Kami pun mulai menyantap hidangan kami. Dan si Dobe itu langsung memusatkan fokusnya kemanakan. Benar-benar Dobe.
Kami pun selesi makan.
"Ah... kenyang," ucapnya dengan wajah lega.
"Hn"
"Ne, Teme, kenapa kau suka sekali mengucapkan dua huruf menyebalkan itu ketika berbincang dengan orang lain?" tanyanya yang menatap lekat ke arahku.
"Sering?"
"Iya, aku sering memperhatikan kalau kau berbicara terhadap orang lain pasti tanggapanmu hanya 'Hn' yah... walaupun kau baru menggunakan dua huruf itu padaku tadi," jelasnya.
"Kau sering memperhatikanku Dobe? Kenapa?" tanyaku.
Kulihat dia terkejut dengan pertanyaanku dan sedikit semburat merah muncul dipipinya.

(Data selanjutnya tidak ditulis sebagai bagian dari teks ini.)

(* ===== verification/StoreAllocate.v ===== *)
(** * Allocating an extent

    [fs_slice_allocate]: the holes of the extent are found, space is allocated for each and
    entered into the index as allocated slices, whose bytes read as zeros. *)
From stdpp Require Import sorting.
From S2P Require Import Prelude Types Skiplist ObSlices ObSlicesRun.
From S2P Require Import ObSlicesThms ObSlicesMain ObSlicesGet ObIndex ObIndexSpec ObIndexOps.
From S2P Require Import ObIndexThms ObIndexMain TrunkAllocator StorageAllocator StorageAllocSpec.
From S2P Require Import StorageAllocThms StorageAllocUsed StoreAlloc Binlog SliceOp StoreWrite.
From S2P Require Import StoreWrite StoreRead.

Section Allocate.
Context {T : Type} `{!UniqSkiplist OBSliceEntry T} `{!UniqSkiplistSpec slice_compare}.
Implicit Types (s : OpState T) (ix : Index T Mgr) (k : FSBlockKey) (b : Z) (sl : OBSliceEntry)
  (base : Z → Z → Z) (ext : Z → Z) (R : list OBSliceEntry) (bs : FSBlockSliceKeyInfo).

(** ** Slices an operation holds *)

(** Slices of block [k], in order, with space and references of their own. *)
Record held k (ty : OBSliceType) ext0 ext ix (l : list OBSliceEntry) : Prop := {
  hd_sorted : StronglySorted before l;
  hd_usable : Forall (usable ix k) l;
  hd_fits : Forall (λ sl, slen sl <= sp_size (se_space sl)) l;
  hd_type : Forall (λ sl, se_type sl = ty) l;
  hd_ext : ∀ id, ext0 id + occ id l <= ext id;
}.
Lemma reserved_held k ty o e ext0 ext ix l : reserved k ty o e ext0 ext ix l → held k ty ext0 ext ix l.
Proof using. intros [R1 R2 R3 R4 R5]. split; try done. by eapply tiles_sorted. Qed.
Lemma held_nil k ty ext ix : held k ty ext ext ix [].
Proof using. split; try constructor. intros id. rewrite occ_nil. lia. Qed.
Lemma held_kept k ty ext0 ext ix ix' l : kept ix ix' → held k ty ext0 ext ix l → held k ty ext0 ext ix' l.
Proof using.
  intros K [H1 H2 H3 H4 H5]. split; try done. eapply Forall_impl; [exact H2|]. intros sl. by apply usable_kept.
Qed.
Lemma held_app k ty ext0 ext1 ext2 ix l1 l2 :
  held k ty ext0 ext1 ix l1 → held k ty ext1 ext2 ix l2 →
  (∀ x y, x ∈ l1 → y ∈ l2 → before x y) → held k ty ext0 ext2 ix (l1 ++ l2).
Proof using.
  intros [A1 A2 A3 A4 A5] [B1 B2 B3 B4 B5] Hb. split.
  - apply StronglySorted_app. by split_and!.
  - by apply Forall_app.
  - by apply Forall_app.
  - by apply Forall_app.
  - intros id. rewrite occ_app. specialize (A5 id). specialize (B5 id). lia.
Qed.

(** ** Finding the holes *)
Lemma holes_of_unique ix bs l1 l2 : holes_of ix bs l1 → holes_of ix bs l2 → l1 = l2.
Proof using.
  intros [A1 A2 A3] [B1 B2 B3]. apply holes_unique; try done. intros b. by rewrite A3, B3.
Qed.
Lemma holes_of_same_maps ix ix' bs l : same_maps ix ix' → holes_of ix bs l → holes_of ix' bs l.
Proof using.
  intros M [A1 A2 A3]. split; try done. intros b. rewrite A3. by setoid_rewrite (λ d, M (bs_block bs) b d).
Qed.

Lemma obind_assoc {B C D} (m : OM T B) (f : B → OM T C) (g : C → OM T D) s :
  (m ≫= λ x, f x ≫= g) s = ((m ≫= f) ≫= g) s.
Proof using. unfold mbind, OM_bind. by destruct (m s) as [| |[|] ]. Qed.

Variable retries : nat.
(** The search for the holes of [fs_slice_allocate]. *)
Definition find_holes : OM T (list FSSliceSize) :=
  '(result, (holes, count)) ← get_slice_index_holes FS_SLICE_HOLES_FIXED_COUNT;
  if result =? 0 then mret holes
  else if negb (result =? - ENOSPC) then ofail result
  else holes_loop (S retries) count.

Definition find_outcome ext R s (r : Z + list FSSliceSize) s' : Prop :=
  (∃ ix' arr, reads_only s ix' arr s') ∧
  (∃ base ext', (∀ id, ext id <= ext' id) ∧ store_ok base ext' R (os_index s')) ∧
  match r with
  | inl e => e = ENOMEM
  | inr holes => holes_of (os_index s) (op_bs_key (os_op s)) holes
  end.
Lemma reads_only_trans s1 ix2 a2 s2 ix3 a3 s3 :
  reads_only s1 ix2 a2 s2 → reads_only s2 ix3 a3 s3 → reads_only s1 ix3 a3 s3.
Proof using.
  intros (-> & K2 & M2) (-> & K3 & M3). split; [done|]. split; [by etransitivity|].
  intros k b d. etransitivity; [apply (M3 k b d)|apply (M2 k b d)].
Qed.
Lemma find_holes_run base ext R s :
  store_ok base ext R (os_index s) → key_ok (bs_block (op_bs_key (os_op s))) →
  0 < ss_length (bs_slice (op_bs_key (os_op s))) →
  match find_holes s with
  | Crash => False
  | Hang => is_reclaim (os_op s) = false
  | Ret r s' => find_outcome ext R s r s'
  end.
Proof using UniqSkiplistSpec0.
  intros S Hk Hl. pose proof (get_slice_index_holes_run base ext R s FS_SLICE_HOLES_FIXED_COUNT S Hk Hl eq_refl) as H.
  unfold find_holes, mbind at 1, OM_bind at 1.
  destruct (get_slice_index_holes _ s) as [| |[?|[res [holes count]]] s1]; [done|by destruct H|done|].
  destruct H as ((ix1 & a1 & R1) & (ext1 & He1 & S1) & H).
  destruct H as [(-> & -> & ->)|(all & Hall & -> & Hc & Hres)].
  { change (ENOMEM =? 0) with false. change (ENOMEM =? - ENOSPC) with false. cbn [negb].
    split_and!; [by exists ix1, a1|by exists base, ext1|done]. }
  destruct (Z.leb_spec count FS_SLICE_HOLES_FIXED_COUNT) as [Hle|Hgt]; subst res.
  { cbn [Z.eqb]. split_and!; [by exists ix1, a1|by exists base, ext1|].
    rewrite take_ge; [done|]. subst count. unfold FS_SLICE_HOLES_FIXED_COUNT in *. lia. }
  change (- ENOSPC =? 0) with false. change (- ENOSPC =? - ENOSPC) with true. cbn [negb holes_loop].
  destruct (oalloc_run s1) as (ok & ix2 & E2 & Q2 & _). rewrite (obind_ret _ _ _ _ _ E2).
  destruct (mem_only_kept _ _ Q2) as [K2 M2]. pose proof (mem_only_store _ _ _ _ _ Q2 S1) as S2.
  assert (R2 : reads_only s ix2 a1 (set_index ix2 s1)).
  { pose proof R1 as (-> & K1 & M1). split; [done|]. split; [by etransitivity|].
    intros k b d. etransitivity; [apply (M2 k b d)|apply (M1 k b d)]. }
  destruct ok; cbn [negb].
  2:{ split_and!; [by exists ix2, a1|by exists base, ext1|done]. }
  set (s2 := set_index ix2 s1) in *. pose proof R2 as (Es2 & K12 & M12).
  assert (Hbs : op_bs_key (os_op s2) = op_bs_key (os_op s)) by (by rewrite Es2).
  pose proof (get_slice_index_holes_run base ext1 R s2 (count + FS_SLICE_SN_PARRAY_INIT_ALLOC_COUNT) S2) as H.
  rewrite Hbs in H. assert (Hpos : 0 < count + FS_SLICE_SN_PARRAY_INIT_ALLOC_COUNT).
  { unfold FS_SLICE_HOLES_FIXED_COUNT, FS_SLICE_SN_PARRAY_INIT_ALLOC_COUNT in *. lia. }
  specialize (H Hk Hl Hpos). unfold mbind at 1, OM_bind at 1.
  destruct (get_slice_index_holes _ s2) as [| |[?|[res [holes count2]]] s3]; [done| |done|].
  { destruct H as (Hr & _). by rewrite Es2 in Hr. }
  destruct H as ((ix3 & a3 & R3) & (ext3 & He3 & S3) & H).
  pose proof (reads_only_trans _ _ _ _ _ _ _ R2 R3) as R13.
  assert (He13 : ∀ id, ext id <= ext3 id) by (intros id; specialize (He1 id); specialize (He3 id); lia).
  destruct H as [(-> & -> & ->)|(all2 & Hall2 & -> & Hc2 & Hres)].
  { change (ENOMEM =? 0) with false. change (ENOMEM =? - ENOSPC) with false. cbn [negb].
    split_and!; [by exists ix3, a3|by exists base, ext3|done]. }
  rewrite Hbs in Hall2. assert (all2 = all) as ->.
  { eapply holes_of_unique; [exact Hall2|]. eapply holes_of_same_maps; [exact M12|exact Hall]. }
  assert (Hcc : count2 = count) by congruence. rewrite Hcc in *.
  destruct (Z.leb_spec count (count + FS_SLICE_SN_PARRAY_INIT_ALLOC_COUNT)) as [_|Hbad]; cycle 1.
  { unfold FS_SLICE_SN_PARRAY_INIT_ALLOC_COUNT in Hbad. lia. }
  subst res. cbn [Z.eqb]. split_and!; [by exists ix3, a3|by exists base, ext3|].
  rewrite take_ge; [done|]. subst count. unfold FS_SLICE_SN_PARRAY_INIT_ALLOC_COUNT. lia.
Qed.

(** ** Space for the holes *)
Context (now : Z) (continue_flag : bool) (discard_remain_space_size : Z).
Context (blocked : Z → Mgr → Mgr).
Context (Hused : ∀ i m, used_kept m (blocked i m)).
Context (Haligned : ∀ i m, aligned8 m → aligned8 (blocked i m)).
Context (Hdiscard : 0 < discard_remain_space_size).
Context (Hspace : ∀ i m, alloc_safe m → alloc_safe (blocked i m) ∧ space_mono m (blocked i m)).
Abbreviation slice_alloc := (fs_slice_alloc now continue_flag discard_remain_space_size blocked retries).
Abbreviation alloc_all := (alloc_holes now continue_flag discard_remain_space_size blocked retries).

(** The slices [l] fill exactly the holes. *)
Definition fills (l : list OBSliceEntry) (holes : list FSSliceSize) : Prop :=
  ∀ b, (∃ sl, sl ∈ l ∧ covers sl b) ↔ ∃ h, h ∈ holes ∧ in_extent h b.
Definition hole_ok k (h : FSSliceSize) : Prop := extent_ok (mkBlockSliceKey k h).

"I-iya... aku sering memperhatikanmu,"
"Kenapa?"
"Aku selalu memperhatikanmu. Kau selalu saja duduk sendiri, kau selalu bertingkah keren dan aku benci melihatnya. Kau selalu hebat dalam melakukan segala hal, kau juga sangat tampan, digemari banyak gadis, dan kau selalu mendapatkan perhatian,"
"Hn"
"Berbeda denganku. Aku ini selalu bertindak bodoh dan tidak disukai para gadis. Aku melakukan hal-hal bodoh itu untuk mendapatkan perhatian mereka. Hahaha aku ini memang bodoh, sebenarnya aku menyadari cara pandang orang lain terhadapku. Tatapan itu... Kau tahu, aku sangat iri denganmu, aku ingin bisa sepertimu. Setiap hari aku terus berusaha sebaik mungkin walaupun hasilnya tak sebaikmu. Dan entah sejak kapan hal itu berubah, pikiranku berubah. Aku berpikir... aku jadi ingin diakui dan dianggap olehmu,"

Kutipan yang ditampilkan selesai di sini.